For businesses to select the right merchandise from the right suppliers, they must formulate supplier selection criteria. This is because buying from the ‘right supplier’ can lead to a decrease in costs, an increase in profit, an improvement in quality and a guarantee of on-time delivery (Shukla, 2016; Naude, 2013). Supplier selection plays a key role within a business. It reduces unit prices, improves corporate price competitiveness (Mokadem, 2017; Ting & Cho, 2008) and has a major impact on the quality of the goods and performance of a business. Supplier selection is important because of the direct impact that suppliers have on quality, cost, delivery, reliability, availability of products and lead times of new products (Famiyeh & Kwarteng, 2018; Luo, et al., 2009).
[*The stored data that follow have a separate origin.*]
Variable n_constraint : nat.
Variable nptl_local : nat.
Variables d_pos d_vel d_netforce : darray Scalar4.
Variable d_gpu_clist : darray group_storage.
Variable gpu_clist_indexer : nat -> nat -> nat.
Variable d_gpu_n_constraints : darray nat.
Variable d_gpu_cpos : darray nat.
Variable d_group_typeval : darray typeval_union.
Variable deltaT : Q.
Variable box : BoxDim.

Local Abbreviation thread_writes' :=
  (thread_writes n_constraint nptl_local d_pos d_vel d_netforce d_gpu_clist
     gpu_clist_indexer d_gpu_n_constraints d_gpu_cpos d_group_typeval deltaT box).
Local Abbreviation outer_writes' :=
  (outer_writes n_constraint nptl_local d_pos d_vel d_netforce d_gpu_clist
     gpu_clist_indexer d_gpu_n_constraints d_gpu_cpos d_group_typeval deltaT box).
Local Abbreviation matrix_cell' :=
  (matrix_cell n_constraint d_gpu_clist gpu_clist_indexer).
Local Abbreviation launch_writes' :=
  (launch_writes n_constraint nptl_local d_pos d_vel d_netforce d_gpu_clist
     gpu_clist_indexer d_gpu_n_constraints d_gpu_cpos d_group_typeval deltaT box).
Local Abbreviation fill' :=
  (gpu_fill_matrix_vector n_constraint nptl_local d_pos d_vel d_netforce
     d_gpu_clist gpu_clist_indexer d_gpu_n_constraints d_gpu_cpos
     d_group_typeval deltaT box).
Local Abbreviation other' idx cidx := (idx_0 (d_gpu_clist (gpu_clist_indexer idx cidx))).
Local Abbreviation constraint' idx cidx := (idx_1 (d_gpu_clist (gpu_clist_indexer idx cidx))).

(** The memory after the host function is the zeroed memory with the stores
    of the launch applied. *)
Lemma fill_is_apply_writes (max_block_size block_size : nat) (m : fill_mem) :
  let run_block_size := Nat.min block_size max_block_size in
  fill' max_block_size m block_size
  = apply_writes
      (launch_writes' ((nptl_local / run_block_size + 1) * run_block_size)%nat)
      (mk_fill_mem (memset0 (d_matrix m) (n_constraint * n_constraint))
                   (memset0 (d_vec m) n_constraint)).
Proof.
  cbv zeta. unfold gpu_fill_matrix_vector, launch, gpu_fill_matrix_vector_kernel,
    launch_writes, apply_writes.
  now rewrite <- fold_left_flat_map.
Qed.


(** Where a store of a launch comes from. *)
Lemma in_launch_writes (T : nat) (w : write) :
  In w (launch_writes' T) ->
  exists idx cidx_i,
    (idx < nptl_local)%nat /\ (cidx_i < d_gpu_n_constraints idx)%nat
    /\ In w (outer_writes' idx cidx_i).
Proof.
  unfold launch_writes. rewrite in_flat_map. intros (idx & _ & Hw).
  unfold thread_writes in Hw.
  destruct (nptl_local <=? idx)%nat eqn:E; [contradiction|].
  apply Nat.leb_gt in E. apply in_flat_map in Hw as (cidx_i & Hc & Hw).
  apply in_seq in Hc. exists idx, cidx_i. repeat split; [lia | lia | exact Hw].
Qed.

Lemma in_outer_writes_mat (idx cidx_i c : nat) (v : Q) :
  In (MatW c v) (outer_writes' idx cidx_i) ->
  exists cidx_j,
    (cidx_j < d_gpu_n_constraints (other' idx cidx_i))%nat
    /\ c = matrix_cell' idx cidx_i cidx_j.
Proof.
  unfold outer_writes. rewrite in_app_iff, in_map_iff. intros [(j & Hj & Hin)|H].
  - apply in_seq in Hin. exists j. split; [lia|].
    unfold inner_write in Hj. now injection Hj as <- _.
  - destruct (vec_guard _ _ _ _ _ _);
      simpl in H; [destruct H as [H|[]]; discriminate | contradiction].
Qed.

Lemma in_outer_writes_vec (idx cidx_i n : nat) (v : Q) :
  In (VecW n v) (outer_writes' idx cidx_i) ->
  n = constraint' idx cidx_i
  /\ v = vec_element d_pos d_vel d_netforce deltaT box
           (ordered d_gpu_clist gpu_clist_indexer d_gpu_cpos idx cidx_i)
           (val (d_group_typeval (constraint' idx cidx_i))).
Proof.
  unfold outer_writes. rewrite in_app_iff, in_map_iff. intros [(j & Hj & _)|H].
  - unfold inner_write in Hj. discriminate.
  - destruct (vec_guard _ _ _ _ _ _); simpl in H; [|contradiction].
    destruct H as [[= -> ->]|[]]. split; reflexivity.
Qed.



(** C10. After [gpu_fill_matrix_vector], every cell of the constraint matrix
    that no pair of slots (constraint of a local particle, constraint of its
    partner) targets, and every entry of the right-hand side that no thread
    stores into, is exactly zero. *)
Theorem untargeted_entries_are_zero (max_block_size block_size : nat)
    (m : fill_mem) (c n : nat) :
  let filled := fill' max_block_size m block_size in
  ((c < n_constraint * n_constraint)%nat ->
   (forall idx cidx_i cidx_j,
      (idx < nptl_local)%nat ->
      (cidx_i < d_gpu_n_constraints idx)%nat ->
      (cidx_j < d_gpu_n_constraints (other' idx cidx_i))%nat ->
      matrix_cell' idx cidx_i cidx_j <> c) ->
   d_matrix filled c = 0)
  /\ ((n < n_constraint)%nat ->
      (forall idx cidx_i,
         (idx < nptl_local)%nat ->
         (cidx_i < d_gpu_n_constraints idx)%nat ->
         vec_guard nptl_local d_gpu_clist gpu_clist_indexer d_gpu_cpos idx cidx_i
         = true ->
         constraint' idx cidx_i <> n) ->
      d_vec filled n = 0).
Proof.
  cbv zeta. rewrite fill_is_apply_writes. cbv zeta. split.
  - intros Hc Hfree. rewrite d_matrix_apply_writes.
    destruct (last_mat c _) as [v|] eqn:E.
    + exfalso. apply last_mat_in, in_launch_writes in E
        as (idx & cidx_i & Hidx & Hci & Hin).
      apply in_outer_writes_mat in Hin as (cidx_j & Hcj & ->).
      now apply (Hfree idx cidx_i cidx_j).
    + simpl. unfold memset0. now apply Nat.ltb_lt in Hc as ->.
  - intros Hn Hfree. rewrite d_vec_apply_writes.
    destruct (last_vec n _) as [v|] eqn:E.
    + exfalso. apply last_vec_in, in_launch_writes in E
        as (idx & cidx_i & Hidx & Hci & Hin).
      pose proof Hin as Hguard. unfold outer_writes in Hguard.
      apply in_app_iff in Hguard as [Hmat|Hguard].
      { apply in_map_iff in Hmat as (j & Hj & _). discriminate. }
      destruct (vec_guard _ _ _ _ _ _) eqn:G; [|contradiction].
      apply in_outer_writes_vec in Hin as [-> _].
      now apply (Hfree idx cidx_i).
    + simpl. unfold memset0. now apply Nat.ltb_lt in Hn as ->.
Qed.

End FillKernel.


Lemma untargeted_entries_are_zero_witness :
  Constraint.d_matrix Dimers.filled 1 = 0%Q
  /\ Constraint.d_vec Dimers.filled 1 = 0%Q.
Proof.
  destruct (untargeted_entries_are_zero Dimers.n_constraint Dimers.nptl_local
              Dimers.d_pos Dimers.d_vel Dimers.d_netforce Dimers.d_gpu_clist
              Dimers.gpu_clist_indexer Dimers.d_gpu_n_constraints
              Dimers.d_gpu_cpos Dimers.d_group_typeval Dimers.deltaT Dimers.box
              1024 32 Dimers.stale 1 1) as [Hmat Hvec].
  split.
  - apply Hmat; [vm_compute; lia|].
    intros idx cidx_i cidx_j Hidx Hi Hj.
    destruct idx as [|[|idx]]; [| |unfold Dimers.nptl_local in Hidx; lia];
      vm_compute in Hi; assert (cidx_i = 0) as -> by lia;
      vm_compute in Hj; assert (cidx_j = 0) as -> by lia;
      vm_compute; discriminate.
  - apply Hvec; [vm_compute; lia|].
    intros idx cidx_i Hidx Hi _.
    destruct idx as [|[|idx]]; [| |unfold Dimers.nptl_local in Hidx; lia];
      vm_compute in Hi; assert (cidx_i = 0) as -> by lia;
      vm_compute; discriminate.
Defined.

(** ** Constraint force writeback *)

Lemma veq_refl (a : Constraint.vec3) : Constraint.veq a a.
Proof. repeat split; reflexivity. Qed.


Section ForceKernel.

Import Constraint.
Local Open Scope Q_scope.

Variable nptl_local : nat.
Variable d_pos : darray Scalar4.
Variable d_gpu_clist : darray group_storage.
Variable gpu_clist_indexer : nat -> nat -> nat.
Variable d_gpu_n_constraints : darray nat.
Variable d_gpu_cpos : darray nat.
Variable box : BoxDim.
Variable d_lagrange : darray Q.

Let slot_of (idx cidx : nat) : nat * nat * nat :=
  (idx_0 (d_gpu_clist (gpu_clist_indexer idx cidx)),
   idx_1 (d_gpu_clist (gpu_clist_indexer idx cidx)),
   d_gpu_cpos (gpu_clist_indexer idx cidx)).

Let step (idx : nat) : vec3 -> nat -> vec3 :=
  force_step nptl_local d_pos d_gpu_clist gpu_clist_indexer d_gpu_cpos box
    d_lagrange idx.


Let thread (idx : nat) (d_force : darray Scalar4) : darray Scalar4 :=
  gpu_fill_constraint_forces_kernel nptl_local d_pos d_gpu_clist
    gpu_clist_indexer d_gpu_n_constraints d_gpu_cpos box d_lagrange idx d_force.



(** After the first [k] threads, the force of every particle below [k] is
    the one its thread computed. *)
Lemma force_threads (d_force : darray Scalar4) (k i : nat) :
  (k <= nptl_local)%nat -> (i < k)%nat ->
  fold_left (fun m idx => thread idx m) (seq 0 k) d_force i
  = let f := fold_left (step i) (seq 0 (d_gpu_n_constraints i)) vzero in
    make_scalar4 (vx f) (vy f) (vz f) 0.
Proof.
  induction k as [|k IH]; intros Hk Hi; [lia|].
  rewrite fold_seq_S.
  set (F := fold_left (fun m idx => thread idx m) (seq 0 k) d_force) in *.
  unfold thread, gpu_fill_constraint_forces_kernel.
  destruct (nptl_local <=? k)%nat eqn:E; [apply Nat.leb_le in E; lia|].
  destruct (Nat.eq_dec i k) as [->|Hne].
  - now rewrite upd_same.
  - rewrite upd_other by exact Hne. apply IH; lia.
Qed.


End ForceKernel.


(** ** The right-hand side is written once *)



(** The pairs of [combine (seq s (length l)) l] are the elements of [l] with
    their positions, counted from [s]. *)
Lemma in_combine_seq {A : Type} (l : list A) (s n : nat) (x : A) :
  In (n, x) (combine (seq s (length l)) l) ->
  s <= n /\ nth_error l (n - s) = Some x.
Proof.
  revert s. induction l as [|y l IH]; intros s; simpl; [contradiction|].
  intros [[= <- <-]|H].
  - split; [lia|]. now rewrite Nat.sub_diag.
  - apply IH in H as [Hs Hn]. split; [lia|].
    replace (n - s) with (S (n - S s)) by lia. exact Hn.
Qed.

Section RightHandSide.

Import Constraint.
Local Open Scope Q_scope.

Variable n_constraint : nat.
Variable nptl_local : nat.
Variables d_pos d_vel d_netforce : darray Scalar4.
Variable d_gpu_clist : darray group_storage.
Variable gpu_clist_indexer : nat -> nat -> nat.
Variable d_gpu_n_constraints : darray nat.
Variable d_gpu_cpos : darray nat.
Variable d_group_typeval : darray typeval_union.
Variable deltaT : Q.
Variable box : BoxDim.

Variable cs : list (nat * nat).
Hypothesis synchronized :
  table_matches nptl_local d_gpu_clist gpu_clist_indexer d_gpu_n_constraints
    d_gpu_cpos cs.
Supplier selection stimulate the creation of long-term relationships between the company and its suppliers (Stevic, 2017).
Selecting the right suppliers helps businesses to gain competitive advantages since the costs that they incur when buying products and services affect profit, making retail buying one of the strategic functions within a retail store (Ghoushchi, et al., 2018). Selecting the right suppliers helps businesses also help businesses to improve organizational performance (Dweiri, et al., 2016). Businesses that want to survive and build revenue and profitability, build relationships with all stakeholders, including suppliers and customers (Wiid, et al., 2016).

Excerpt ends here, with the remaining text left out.